What is expected:
Please reproduce verbatim the lines below, from the first through the one with "with 48%nat in".

....

Lemma signature_parts secret body seconds : 0 <= seconds ->
  fold_left signature_part (Split (signature_header secret body seconds) ","%char) (EmptyString, []) =
    (Itoa seconds, [hex_encode (mac_of secret (Itoa seconds) body)]).
Proof.
  intros Hs. unfold signature_header. destruct (Itoa_digits seconds Hs) as [Hd _].
  pose proof (hex_encode_lower _ (mac_bytes secret (Itoa seconds) body)) as Hh.
  revert Hd Hh. generalize (Itoa seconds) (hex_encode (mac_of secret (Itoa seconds) body)). intros t m Hd Hh.
  assert (string_forallb graphic t = true) as Hgt.
  { revert Hd. apply string_forallb_impl. intros c. unfold is_digit, between, graphic. intros Hc. bool_inv. unfold byte_of in *.
    change (nat_of_ascii "0") with 48%nat in *. change (nat_of_ascii "9") with 57%nat in *. apply andb_true_iff. lia. }
  assert (string_forallb graphic m = true) as Hgm.
  { revert Hh. apply string_forallb_impl. intros c Hc. unfold graphic. by destruct c as [[] [] [] [] [] [] [] []]. }
  assert ("t=" +:+ t +:+ ",v1=" +:+ m = ("t=" +:+ t) +:+ String "," ("v1=" +:+ m)) as -> by done.
  assert (contains_byte t "," = false) as Ht by (by apply (forallb_no_byte is_digit)).
  assert (contains_byte m "," = false) as Hm by (by apply (forallb_no_byte is_lower_hex)).
  rewrite Split_app, (Split_word ("t=" +:+ t)), (Split_word ("v1=" +:+ m)) by (by rewrite contains_byte_app, ?Ht, ?Hm).
  cbn [app fold_left]. unfold signature_part.
  rewrite (TrimSpace_graphic ("t=" +:+ t)), (TrimSpace_graphic ("v1=" +:+ m)) by (rewrite string_forallb_app, ?Hgt, ?Hgm; by vm_compute).
  assert (Cut ("t=" +:+ t) "=" = Some ("t"%string, t)) as -> by by destruct t.
  assert (Cut ("v1=" +:+ m) "=" = Some ("v1"%string, m)) as -> by by destruct m.
  done.
Qed.

(** C39: what the service signs is accepted, for five minutes around its time
    stamp and no longer; and whatever is accepted carries, in one of its
    signatures, the HMAC of this very body, with the secret, under a time stamp
    that close. *)
Theorem signature_accepted body secret now :
  secret <> EmptyString ->
  (forall seconds, 0 <= seconds <= max_int ->
     verifyBillingSignature body (signature_header secret body seconds) secret now =
       (Unix (now - 5 * Minute) <=? seconds) && (seconds <=? Unix (now + 5 * Minute))) /\
  (forall signature, verifyBillingSignature body signature secret now = true ->
     exists stamp seconds candidate,
       ParseInt stamp = Some seconds /\ Unix (now - 5 * Minute) <= seconds <= Unix (now + 5 * Minute) /\
       candidate ∈ (fold_left signature_part (Split signature ","%char) (EmptyString, [])).2 /\
       hex_decode candidate = Some (hmac_sha256 (string_bytes secret) (string_bytes (stamp +:+ "." +:+ body)))).
Proof.
  intros Hsecret. unfold verifyBillingSignature. rewrite (bool_decide_false (secret = EmptyString)) by done. split.
  - intros seconds Hs. rewrite signature_parts by lia. rewrite ParseInt_Itoa by done.
    destruct (_ || _) eqn:Eb; [apply orb_true_iff in Eb as [E|E]|apply orb_false_iff in Eb as [E1 E2]];
      [symmetry; apply andb_false_iff; lia..|].
    transitivity true; [|symmetry; apply andb_true_iff; lia].
    cbn [existsb]. rewrite hex_decode_encode by apply mac_bytes. by rewrite bool_decide_true.
  - intros signature. destruct (fold_left _ _ _) as [stamp signatures]. destruct (ParseInt stamp) as [seconds|] eqn:Ep; [|done].
    destruct (_ || _) eqn:Eb; [done|]. apply orb_false_iff in Eb as [E1 E2]. intros (candidate & Hin & Hc)%existsb_exists.
    exists stamp, seconds, candidate. split; [done|]. split; [lia|]. split; [by apply list_elem_of_In|].
    destruct (hex_decode candidate) as [l|]; [|done]. by apply bool_decide_eq_true in Hc as ->.
Qed.
(* ===== verification/ServerTheorems.v ===== *)
(** * Theorems on standalone servers

    What the dispatcher may do to a server and on what evidence, for every
    environment; and, for any number of drafts, approvals, requests to delete
    and dispatchers that interleave with each other and with the transactions of
    initial deployments, how documents move and what is reserved for them; and
    that an undisturbed turn of the dispatcher brings a server where it belongs. *)

From S2P Require Import Prelude Effects GoStrings Digest Documents Json ControlDocuments SandboxSpec Calls Creation Vps.
From S2P Require Import Tables LeaseQueue Deployments DeploymentSteps Rows Billing Servers.
From S2P Require Import Example.
From stdpp Require Import relations.
#[local] Open Scope Z_scope.
#[local] Opaque vpsDigest.

Abbreviation strace := (list (event server_answer)).

(** ** What a program knows of a server

    From its own history: whether it holds the lock, what was answered since,
    and the document as it last read or saved it. *)
Definition lock_event (id : string) (e : event server_answer) : option bool :=
  match ev_call e as c return server_answer c -> option bool with
  | TryLockServer i => fun r => match r with Ok true => if i == id then Some true else None | _ => None end
  | UnlockServer i => fun _ => if i == id then Some false else None
  | _ => fun _ => None
  end (ev_answer e).
Fixpoint holds (id : string) (h : strace) : bool :=
  match h with [] => false | e :: h' => match lock_event id e with Some b => b | None => holds id h' end end.
Fixpoint since_lock (id : string) (h : strace) : strace :=
  match h with [] => [] | e :: h' => match lock_event id e with Some _ => [] | None => e :: since_lock id h' end end.

Definition document_event (id : string) (e : event server_answer) : option (option VPS) :=
  match ev_call e as c return server_answer c -> option (option VPS) with
  | GetServer _ i => fun r => match r with Ok (v, _) => if i == id then Some (Some v) else None | Err _ => None end
  | SaveServer v _ => fun r => if VPS.ID v == id then Some (match r with Ok _ => Some v | Err _ => None end) else None
  | _ => fun _ => None
  end (ev_answer e).
Fixpoint latest (id : string) (h : strace) : option VPS :=
  match h with
  | [] => None
  | e :: h' =>
      match lock_event id e with
      | Some _ => None
      | None => match document_event id e with Some o => o | None => latest id h' end
      end
  end.
Definition knows (h : strace) (v : VPS) : Prop := holds (VPS.ID v) h = true /\ latest (VPS.ID v) h = Some v.

(** ** The life of a server *)
Inductive server_step : VPS -> VPS -> Prop :=
  | step_approve v now actor : VPS.Phase v = "drafted"%string -> VPS.Digest v = vpsDigest v -> server_step v (approved now actor v)
  | step_create v : VPS.Phase v = "queued"%string -> server_step v (VPS.with_Phase "creating" v)
  | step_ready v address fingerprint : VPS.Phase v = "creating"%string -> server_step v (made_ready address fingerprint v)
  | step_unpaid v why : VPS.Phase v = "queued"%string -> server_step v (failing why v)
  | step_failed v why : VPS.Phase v = "creating"%string -> server_step v (failed_provisioning why v)
  | step_remove v : VPS.Phase v <> "drafted"%string -> VPS.Phase v <> "deleted"%string -> server_step v (VPS.with_Phase "deleting" v)
  | step_pending v why : VPS.Phase v = "deleting"%string -> server_step v (VPS.with_Failure why v)
  | step_removed v : VPS.Phase v = "deleting"%string -> server_step v (removed v).

Definition may_run (v : VPS) : Prop := is_Some (VPS.ApprovedAt v) /\ VPS.Digest v = vpsDigest v.
Definition expired_at (v : VPS) (now : Z) : Prop := exists expires, VPS.ExpiresAt v = Some expires /\ expires <= now.

(** ** What a program may do, given its history *)
(** The evidence for saving [v'] over [v]. *)
Definition evidence (s : strace) (v v' : VPS) : Prop :=
  (VPS.Phase v = "queued"%string -> VPS.Phase v' = "creating"%string -> Event (PayFor (VPS.WorkspaceID v)) (Ok tt) ∈ s) /\
  (VPS.Phase v = "ready"%string ->
     v' = v \/ Event (DeletionRequested (VPS.WorkspaceID v) (VPS.ID v)) (Ok true) ∈ s \/ exists now, Event ServerNow now ∈ s /\ expired_at v now) /\
  (VPS.Phase v <> "ready"%string -> VPS.Phase v' = "ready"%string ->
     exists deadline state address fingerprint,
       Event (EApplyVPS (VPS.Plan_ v) deadline) (Ok state) ∈ s /\ ready_address state = Some address /\
       Event (EVPSHostFingerprint (VPS.Plan_ v)) (Ok fingerprint) ∈ s /\ v' = made_ready address fingerprint v) /\
  (VPS.Phase v' = "deleted"%string ->
     Event (EDestroyVPS (VPS.Plan_ v)) (Ok tt) ∈ s /\ Event (ReleaseReservation (VPS.WorkspaceID v) (VPS.ID v)) (Ok tt) ∈ s).

Definition server_guard (h : strace) (c : server_call) : Prop :=
  match c with
  | SaveServer v' _ =>
      exists v, knows h v /\ may_run v /\ VPS.Phase v <> "drafted"%string /\ VPS.ID v' = VPS.ID v /\ VPS.WorkspaceID v' = VPS.WorkspaceID v /\
        (v' = v \/ server_step v v') /\ evidence (since_lock (VPS.ID v) h) v v'
  | EApplyVPS plan deadline =>
      exists v now, knows h v /\ may_run v /\ VPS.Phase v = "creating"%string /\ plan = VPS.Plan_ v /\ deadline = apply_deadline v /\
        Event (DeletionRequested (VPS.WorkspaceID v) (VPS.ID v)) (Ok false) ∈ since_lock (VPS.ID v) h /\
        Event ServerNow now ∈ since_lock (VPS.ID v) h /\ ~ expired_at v now
  | EVPSHostFingerprint plan => exists v, knows h v /\ may_run v /\ VPS.Phase v = "creating"%string /\ plan = VPS.Plan_ v
  | EDestroyVPS plan => exists v, knows h v /\ may_run v /\ VPS.Phase v = "deleting"%string /\ plan = VPS.Plan_ v
  | ReleaseReservation workspace id =>
      exists v, knows h v /\ VPS.ID v = id /\ VPS.WorkspaceID v = workspace /\ VPS.Phase v = "deleting"%string /\
        Event (EDestroyVPS (VPS.Plan_ v)) (Ok tt) ∈ since_lock id h
  | InsertServer v => VPS.Phase v = "drafted"%string /\ VPS.Digest v = vpsDigest v
  | ApproveServer workspace _ _ _ => Event (PayFor workspace) (Ok tt) ∈ h
  | RequestDeletion workspace id => exists v d, Event (GetServer workspace id) (Ok (v, d)) ∈ h /\ VPS.Phase v <> "drafted"%string
  | UnlockServer id => holds id h = true
  | _ => True
  end.

(** A row holds the document of its id and workspace, in a phase the table knows. *)
Definition server_rely (h : strace) (c : server_call) : server_answer c -> Prop :=
  match c with
  | GetServer workspace id => fun r => match r with
                                   | Ok (v, _) => VPS.ID v = id /\ VPS.WorkspaceID v = workspace /\ VPS.Phase v ∈ server_phases
                                   | Err _ => True
                                   end
  | _ => fun _ => True
  end.
Abbreviation wp_server p Q h := (wp server_rely server_guard p Q h) (only parsing).

(** ** Knowledge through a program *)
Definition quiet (e : event server_answer) : Prop :=
  match ev_call e with TryLockServer _ | UnlockServer _ | GetServer _ _ | SaveServer _ _ => False | _ => True end.

(** Under the lock of [id], with [v] its document and the events [s] since. *)
Record At (id workspace : string) (v : VPS) (s h : strace) : Prop := {
  at_holds : holds id h = true;
  at_latest : latest id h = Some v;
  at_id : VPS.ID v = id;
  at_workspace : VPS.WorkspaceID v = workspace;
  at_since : forall e, e ∈ s -> e ∈ since_lock id h
}.

Lemma quiet_lock id e : quiet e -> lock_event id e = None.
Proof. destruct e as [[] r]; cbn; done. Qed.
Lemma quiet_document id e : quiet e -> document_event id e = None.
Proof. destruct e as [[] r]; cbn; done. Qed.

....

Response to the task:
Lemma signature_parts secret body seconds : 0 <= seconds ->
  fold_left signature_part (Split (signature_header secret body seconds) ","%char) (EmptyString, []) =
    (Itoa seconds, [hex_encode (mac_of secret (Itoa seconds) body)]).
Proof.
  intros Hs. unfold signature_header. destruct (Itoa_digits seconds Hs) as [Hd _].
  pose proof (hex_encode_lower _ (mac_bytes secret (Itoa seconds) body)) as Hh.
  revert Hd Hh. generalize (Itoa seconds) (hex_encode (mac_of secret (Itoa seconds) body)). intros t m Hd Hh.
  assert (string_forallb graphic t = true) as Hgt.
  { revert Hd. apply string_forallb_impl. intros c. unfold is_digit, between, graphic. intros Hc. bool_inv. unfold byte_of in *.
    change (nat_of_ascii "0") with 48%nat in *. change (nat_of_ascii "9") with 57%nat in *. apply andb_true_iff. lia. }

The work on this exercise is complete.